= Brief =
Would you repeat exactly the part of the listing below that runs from the line containing "is still there. *)" down to the line containing "Lemma taken_in_insert (l", inclusive, and nothing else?

= Input data =
● ● ● ● ● ● ●

(* ===== verification/Frees.v ===== *)
(** * Freeing the same buffer from several threads

    [f4kvs_string_free] and [f4kvs_bytes_free] cut at the points where another
    thread can run: each access to an allocator's table happens under its mutex,
    the steps between two accesses do not.  All threads of a run free one pointer;
    [table] says whether it is registered and [block] whether its memory is still
    allocated. *)

From S2P Require Import Prelude.

Record frees := mkFrees { table : bool; block : bool }.

Inductive free_pc := FreeStart | FreeChecked | FreeTaken | FreeDone | FreedTwice.

(** [CString::from_raw] or [Box::from_raw], and the drop. *)
Definition release (s : frees) : free_pc * frees :=
  if block s then (FreeDone, mkFrees (table s) false) else (FreedTwice, s).

(** [is_allocated], [unregister], [from_raw]. *)
Definition string_free_step (p : free_pc) (s : frees) : option (free_pc * frees) :=
  match p with
  | FreeStart => Some (if table s then FreeChecked else FreeDone, s)
  | FreeChecked => Some (FreeTaken, mkFrees false (block s))
  | FreeTaken => Some (release s)
  | FreeDone | FreedTwice => None
  end.

(** [unregister], whose answer decides, then [from_raw]. *)
Definition bytes_free_step (p : free_pc) (s : frees) : option (free_pc * frees) :=
  match p with
  | FreeStart => Some (if table s then (FreeTaken, mkFrees false (block s)) else (FreeDone, s))
  | FreeTaken => Some (release s)
  | FreeChecked | FreeDone | FreedTwice => None
  end.

Section Interleaving.
Context (step : free_pc → frees → option (free_pc * frees)).

Inductive fstep : frees * list free_pc → frees * list free_pc → Prop :=
| one_thread_step s l i p p' s' :
    l !! i = Some p → step p s = Some (p', s') → fstep (s, l) (s', <[i := p']> l).

End Interleaving.

Definition registered : frees := mkFrees true true.

(** ** Buffers of bytes *)

(** At most one thread has taken the pointer out of the table, and then the memory
    is still there. *)
Record bytes_inv (c : frees * list free_pc) : Prop := mkBytesInv {
  bytes_unique i j : c.2 !! i = Some FreeTaken → c.2 !! j = Some FreeTaken → i = j;
  bytes_table : table c.1 = true → block c.1 = true ∧ FreeTaken ∉ c.2;
  bytes_block : FreeTaken ∈ c.2 → block c.1 = true;
  bytes_once : FreedTwice ∉ c.2
}.

Lemma insert_not_in (l : list free_pc) i p' q : q ≠ p' → q ∉ l → q ∉ <[i := p']> l.
Proof.
  intros Hne Hn [j Hj]%list_elem_of_lookup.
  apply list_lookup_insert_Some in Hj as [(_ & -> & _)|[_ Hj]]; [done|].
  by apply list_elem_of_lookup_2 in Hj.
Qed.

Lemma taken_insert (l : list free_pc) i j p' :
  p' ≠ FreeTaken → <[i := p']> l !! j = Some FreeTaken → l !! j = Some FreeTaken ∧ i ≠ j.
Proof. intros Hp [(-> & ? & _)|[? ?]]%list_lookup_insert_Some; [congruence|done]. Qed.

Lemma taken_in_insert (l : list free_pc) i p' :
  p' ≠ FreeTaken → FreeTaken ∈ <[i := p']> l → FreeTaken ∈ l.
Proof.
  intros Hp [j Hj]%list_elem_of_lookup. apply taken_insert in Hj as [Hj _]; [|done].
  by eapply list_elem_of_lookup_2.
Qed.

(** A thread found the pointer unregistered. *)
Lemma bytes_skip s l i : bytes_inv (s, l) → bytes_inv (s, <[i := FreeDone]> l).
Proof.
  intros [Hu Ht Hb Ho]. simpl in *. split; simpl.
  - intros j k [Hj _]%taken_insert [Hk _]%taken_insert; [by apply Hu|done..].
  - intros Htab. destruct (Ht Htab). split; [done|]. by apply insert_not_in.
  - intros Hin%taken_in_insert; [by apply Hb|done].
  - by apply insert_not_in.
Qed.

(** A thread took the pointer out of the table. *)
Lemma bytes_take s l i :
  bytes_inv (s, l) → table s = true → bytes_inv (mkFrees false (block s), <[i := FreeTaken]> l).
Proof.
  intros [Hu Ht Hb Ho] Htab. simpl in *. destruct (Ht Htab) as [Hblk Hno].
  assert (Honly : ∀ j, <[i := FreeTaken]> l !! j = Some FreeTaken → j = i).
  { intros j [(-> & _ & _)|[_ Hj]]%list_lookup_insert_Some; [done|].
    by apply list_elem_of_lookup_2 in Hj. }
  split; simpl; [|done|done|by apply insert_not_in].
  intros j k Hj Hk. by rewrite (Honly j), (Honly k).
Qed.

(** The thread that took it frees the memory. *)
Lemma bytes_release s l i :
  bytes_inv (s, l) → l !! i = Some FreeTaken → bytes_inv (mkFrees (table s) false, <[i := FreeDone]> l).
Proof.
  intros [Hu Ht Hb Ho] Hi. simpl in *. pose proof (list_elem_of_lookup_2 _ _ _ Hi) as Hin.
  assert (Hnone : FreeTaken ∉ <[i := FreeDone]> l).
  { intros [j Hj]%list_elem_of_lookup. apply taken_insert in Hj as [Hj Hne]; [|done].
    by apply Hne, Hu. }
  split; simpl.
  - intros j k [Hj _]%taken_insert [Hk _]%taken_insert; [by apply Hu|done..].
  - intros Htab. by destruct (Ht Htab).
  - done.
  - by apply insert_not_in.
Qed.

Lemma bytes_inv_step c c' : fstep bytes_free_step c c' → bytes_inv c → bytes_inv c'.
Proof.
  intros Hstep Hinv. destruct Hstep as [s l i p p' s' Hi Hex].
  destruct p; simpl in Hex; simplify_eq.
  - destruct (table s) eqn:Ht; simplify_eq; [by apply bytes_take|by apply bytes_skip].
  - unfold release in Hex. pose proof (bytes_block _ Hinv (list_elem_of_lookup_2 _ _ _ Hi)) as Hb.
    simpl in Hb. rewrite Hb in Hex. simplify_eq. by apply bytes_release.
Qed.

(** C33: [f4kvs_bytes_free] called for one buffer by any number of threads at once
    never frees it twice, in any interleaving: the answer of [unregister] decides
    which of them frees. *)
Theorem bytes_free_once n c :
  rtc (fstep bytes_free_step) (registered, replicate n FreeStart) c → FreedTwice ∉ c.2.
Proof.
  intros Hr. apply bytes_once. refine (rtc_ind_r bytes_inv _ _ _ c Hr).
  - assert (Hs : ∀ q, q ≠ FreeStart → q ∉ replicate n FreeStart)
      by (intros q Hq [-> _]%elem_of_replicate; done).
    split; simpl.
    + intros i j Hi. apply list_elem_of_lookup_2 in Hi. by apply Hs in Hi.
    + intros _. split; [done|]. by apply Hs.
    + intros Hin. by apply Hs in Hin.
    + by apply Hs.
  - intros c1 c2 _ Hstep IH. by eapply bytes_inv_step.
Qed.

Lemma bytes_free_once_witness :
  FreedTwice ∉ ([FreeTaken; FreeDone] : list free_pc).
Proof.
  apply (bytes_free_once 2 (mkFrees false true, [FreeTaken; FreeDone])).
  eapply rtc_l; [apply (one_thread_step _ _ _ 0 FreeStart FreeTaken); reflexivity|].
  eapply rtc_l; [apply (one_thread_step _ _ _ 1 FreeStart FreeDone); reflexivity|]. apply rtc_refl.
Defined.

(** ** Strings *)

(** C34: [f4kvs_string_free] does not have that protection: its check and its
    removal are two accesses to the table, and the answer of the removal is
    ignored.  Two threads that free one string can both pass the check, and both
    free the memory. *)
Theorem string_free_race :
  ∃ s l, rtc (fstep string_free_step) (registered, [FreeStart; FreeStart]) (s, l) ∧ FreedTwice ∈ l.
Proof.
  exists (mkFrees false false), [FreeDone; FreedTwice]. split; [|by right; left].
  eapply rtc_l; [apply (one_thread_step _ _ _ 0 FreeStart FreeChecked); reflexivity|].
  eapply rtc_l; [apply (one_thread_step _ _ _ 1 FreeStart FreeChecked); reflexivity|].
  eapply rtc_l; [apply (one_thread_step _ _ _ 0 FreeChecked FreeTaken); reflexivity|].
  eapply rtc_l; [apply (one_thread_step _ _ _ 1 FreeChecked FreeTaken); reflexivity|].
  eapply rtc_l; [apply (one_thread_step _ _ _ 0 FreeTaken FreeDone); reflexivity|].
  eapply rtc_l; [apply (one_thread_step _ _ _ 1 FreeTaken FreedTwice); reflexivity|]. apply rtc_refl.
Qed.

● ● ● ● ● ● ●

= Reply =
    is still there. *)
Record bytes_inv (c : frees * list free_pc) : Prop := mkBytesInv {
  bytes_unique i j : c.2 !! i = Some FreeTaken → c.2 !! j = Some FreeTaken → i = j;
  bytes_table : table c.1 = true → block c.1 = true ∧ FreeTaken ∉ c.2;
  bytes_block : FreeTaken ∈ c.2 → block c.1 = true;
  bytes_once : FreedTwice ∉ c.2
}.

Lemma insert_not_in (l : list free_pc) i p' q : q ≠ p' → q ∉ l → q ∉ <[i := p']> l.
Proof.
  intros Hne Hn [j Hj]%list_elem_of_lookup.
  apply list_lookup_insert_Some in Hj as [(_ & -> & _)|[_ Hj]]; [done|].
  by apply list_elem_of_lookup_2 in Hj.
Qed.

Lemma taken_insert (l : list free_pc) i j p' :
  p' ≠ FreeTaken → <[i := p']> l !! j = Some FreeTaken → l !! j = Some FreeTaken ∧ i ≠ j.
Proof. intros Hp [(-> & ? & _)|[? ?]]%list_lookup_insert_Some; [congruence|done]. Qed.

Lemma taken_in_insert (l : list free_pc) i p' :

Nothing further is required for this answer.